TASK PROMPT →
Would you return, word for word, the lines of the data below from the line with "apart a n (x_daddr" through the line with "else if va <?", and no others?

[Saved entries]
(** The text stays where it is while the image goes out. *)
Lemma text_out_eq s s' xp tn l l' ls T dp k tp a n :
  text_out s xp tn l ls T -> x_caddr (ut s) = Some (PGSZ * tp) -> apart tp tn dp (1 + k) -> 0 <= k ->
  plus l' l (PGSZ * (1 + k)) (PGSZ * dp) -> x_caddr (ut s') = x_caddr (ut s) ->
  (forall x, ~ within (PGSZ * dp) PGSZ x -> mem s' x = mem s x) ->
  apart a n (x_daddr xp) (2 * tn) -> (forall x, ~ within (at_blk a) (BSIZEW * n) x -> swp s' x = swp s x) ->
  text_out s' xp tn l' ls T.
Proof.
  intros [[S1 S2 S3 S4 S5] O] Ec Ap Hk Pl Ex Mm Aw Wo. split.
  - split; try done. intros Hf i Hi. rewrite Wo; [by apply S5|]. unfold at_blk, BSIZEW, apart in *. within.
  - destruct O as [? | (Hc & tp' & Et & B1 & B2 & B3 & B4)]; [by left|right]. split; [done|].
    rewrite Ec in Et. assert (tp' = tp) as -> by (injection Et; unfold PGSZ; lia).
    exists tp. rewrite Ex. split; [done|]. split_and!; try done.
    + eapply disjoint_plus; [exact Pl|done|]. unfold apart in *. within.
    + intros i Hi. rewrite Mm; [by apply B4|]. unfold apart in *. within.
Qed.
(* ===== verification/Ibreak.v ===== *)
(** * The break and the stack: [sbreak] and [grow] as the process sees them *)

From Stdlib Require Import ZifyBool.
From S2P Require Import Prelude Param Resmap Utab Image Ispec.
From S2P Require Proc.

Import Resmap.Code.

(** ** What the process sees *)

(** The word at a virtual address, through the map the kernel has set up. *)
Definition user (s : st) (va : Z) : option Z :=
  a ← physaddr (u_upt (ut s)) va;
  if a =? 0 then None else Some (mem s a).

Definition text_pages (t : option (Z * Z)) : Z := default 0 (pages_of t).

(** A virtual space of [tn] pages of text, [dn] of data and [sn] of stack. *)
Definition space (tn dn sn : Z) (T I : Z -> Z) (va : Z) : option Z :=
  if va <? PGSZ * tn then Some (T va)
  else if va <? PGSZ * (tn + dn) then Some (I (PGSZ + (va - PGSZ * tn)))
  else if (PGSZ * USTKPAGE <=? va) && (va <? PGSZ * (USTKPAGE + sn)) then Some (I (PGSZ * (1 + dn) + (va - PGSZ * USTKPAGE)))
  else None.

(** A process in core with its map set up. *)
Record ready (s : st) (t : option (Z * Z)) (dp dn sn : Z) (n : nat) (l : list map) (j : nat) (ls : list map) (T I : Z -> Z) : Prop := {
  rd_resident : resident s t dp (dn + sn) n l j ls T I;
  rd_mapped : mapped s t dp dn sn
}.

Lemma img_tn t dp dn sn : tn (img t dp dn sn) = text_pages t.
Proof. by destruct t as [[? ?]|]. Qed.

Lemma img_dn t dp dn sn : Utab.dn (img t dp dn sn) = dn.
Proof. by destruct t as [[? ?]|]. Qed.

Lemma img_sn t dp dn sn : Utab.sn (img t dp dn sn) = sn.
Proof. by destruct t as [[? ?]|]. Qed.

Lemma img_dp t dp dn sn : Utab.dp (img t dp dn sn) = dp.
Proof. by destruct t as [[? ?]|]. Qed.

THE ANSWER →
  apart a n (x_daddr xp) (2 * tn) -> (forall x, ~ within (at_blk a) (BSIZEW * n) x -> swp s' x = swp s x) ->
  text_out s' xp tn l' ls T.
Proof.
  intros [[S1 S2 S3 S4 S5] O] Ec Ap Hk Pl Ex Mm Aw Wo. split.
  - split; try done. intros Hf i Hi. rewrite Wo; [by apply S5|]. unfold at_blk, BSIZEW, apart in *. within.
  - destruct O as [? | (Hc & tp' & Et & B1 & B2 & B3 & B4)]; [by left|right]. split; [done|].
    rewrite Ec in Et. assert (tp' = tp) as -> by (injection Et; unfold PGSZ; lia).
    exists tp. rewrite Ex. split; [done|]. split_and!; try done.
    + eapply disjoint_plus; [exact Pl|done|]. unfold apart in *. within.
    + intros i Hi. rewrite Mm; [by apply B4|]. unfold apart in *. within.
Qed.
(* ===== verification/Ibreak.v ===== *)
(** * The break and the stack: [sbreak] and [grow] as the process sees them *)

From Stdlib Require Import ZifyBool.
From S2P Require Import Prelude Param Resmap Utab Image Ispec.
From S2P Require Proc.

Import Resmap.Code.

(** ** What the process sees *)

(** The word at a virtual address, through the map the kernel has set up. *)
Definition user (s : st) (va : Z) : option Z :=
  a ← physaddr (u_upt (ut s)) va;
  if a =? 0 then None else Some (mem s a).

Definition text_pages (t : option (Z * Z)) : Z := default 0 (pages_of t).

(** A virtual space of [tn] pages of text, [dn] of data and [sn] of stack. *)
Definition space (tn dn sn : Z) (T I : Z -> Z) (va : Z) : option Z :=
  if va <? PGSZ * tn then Some (T va)
  else if va <? PGSZ * (tn + dn) then Some (I (PGSZ + (va - PGSZ * tn)))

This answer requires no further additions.